* **EXERCISE DIRECTIONS**: Where the line containing "Definition Z_to_byte (z" appears in the records below, begin there and write out each line exactly until the last one, and nothing more.

Top of DATA RECORDS

(** * rss2telegram: the deduplication store and the delivery pipeline

    A shallow embedding of [internal/storage/storage.go] (the dedup store)
    and of [processFeed] from the RSS handler, with the properties of the
    design document stated and proved over it; then the validation of the
    configuration, the operations of a template field and [ProcessFeeds],
    with further properties of the code.

    Conventions.
    - A Go [string] and a Go [[]byte] are both sequences of 8-bit bytes: a
      Go string is a [string], a byte slice a [list ascii].
    - Go's unsigned and signed machine integers are [Z] with the wrap-around
      written out where the code relies on it.
    - A Go [error] return is the [inr] side of a sum. *)

From Stdlib Require Import ZArith List Ascii String Lia Bool Permutation Sorted.
From stdpp Require Import gmap strings list fin_maps sorting.

Local Open Scope Z_scope.

(* ===================================================================== *)
(** * Bytes *)
(* ===================================================================== *)

Abbreviation bytes := (list ascii).

Definition byte_to_Z (c : ascii) : Z := Z.of_N (N_of_ascii c).

(** [byte(x)]: the conversion of an unsigned integer to a byte keeps the low
    eight bits. *)
Definition Z_to_byte (z : Z) : ascii := ascii_of_N (Z.to_N (Z.land z 255)).

Definition newline : ascii := ascii_of_nat 10.
Definition carriage_return : ascii := ascii_of_nat 13.

(* ===================================================================== *)
(** * [encoding/base64]: [base64.URLEncoding]

    The URL-safe alphabet of RFC 4648 with ['='] padding, non-strict
    decoding. [Encode] follows the encoder's main loop and remainder
    switch, [Decode] follows [decodeQuantum]. *)
(* ===================================================================== *)

Module base64.

Definition encodeURL : string :=
  "ABCDEFGHIJKLMNOPQRSTUVWXYZabcdefghijklmnopqrstuvwxyz0123456789-_".

Definition padChar : ascii := "="%char.

(** [enc.encode[v]] *)
Definition encode_tab (v : Z) : ascii :=
  nth (Z.to_nat v) (list_ascii_of_string encodeURL) padChar.

Fixpoint index_of (c : ascii) (l : list ascii) (i : Z) : option Z :=
  match l with
  | [] => None
  | x :: l' => if Ascii.eqb c x then Some i else index_of c l' (i + 1)
  end.

(** [enc.decodeMap[c]], with [None] for the invalid marker [0xff]. *)
Definition decodeMap (c : ascii) : option Z :=
  index_of c (list_ascii_of_string encodeURL) 0.

Definition quantum (a b c : ascii) : Z :=
  Z.lor (Z.lor (Z.shiftl (byte_to_Z a) 16) (Z.shiftl (byte_to_Z b) 8))
        (byte_to_Z c).

Definition sextet (val : Z) (shift : Z) : ascii :=
  encode_tab (Z.land (Z.shiftr val shift) 63).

Bottom of DATA RECORDS

* **RESPONSE**:
Definition Z_to_byte (z : Z) : ascii := ascii_of_N (Z.to_N (Z.land z 255)).

Definition newline : ascii := ascii_of_nat 10.
Definition carriage_return : ascii := ascii_of_nat 13.

(* ===================================================================== *)
(** * [encoding/base64]: [base64.URLEncoding]

    The URL-safe alphabet of RFC 4648 with ['='] padding, non-strict
    decoding. [Encode] follows the encoder's main loop and remainder
    switch, [Decode] follows [decodeQuantum]. *)
(* ===================================================================== *)

Module base64.

Definition encodeURL : string :=
  "ABCDEFGHIJKLMNOPQRSTUVWXYZabcdefghijklmnopqrstuvwxyz0123456789-_".

Definition padChar : ascii := "="%char.

(** [enc.encode[v]] *)
Definition encode_tab (v : Z) : ascii :=
  nth (Z.to_nat v) (list_ascii_of_string encodeURL) padChar.

Fixpoint index_of (c : ascii) (l : list ascii) (i : Z) : option Z :=
  match l with
  | [] => None
  | x :: l' => if Ascii.eqb c x then Some i else index_of c l' (i + 1)
  end.

(** [enc.decodeMap[c]], with [None] for the invalid marker [0xff]. *)
Definition decodeMap (c : ascii) : option Z :=
  index_of c (list_ascii_of_string encodeURL) 0.

Definition quantum (a b c : ascii) : Z :=
  Z.lor (Z.lor (Z.shiftl (byte_to_Z a) 16) (Z.shiftl (byte_to_Z b) 8))
        (byte_to_Z c).

Definition sextet (val : Z) (shift : Z) : ascii :=
  encode_tab (Z.land (Z.shiftr val shift) 63).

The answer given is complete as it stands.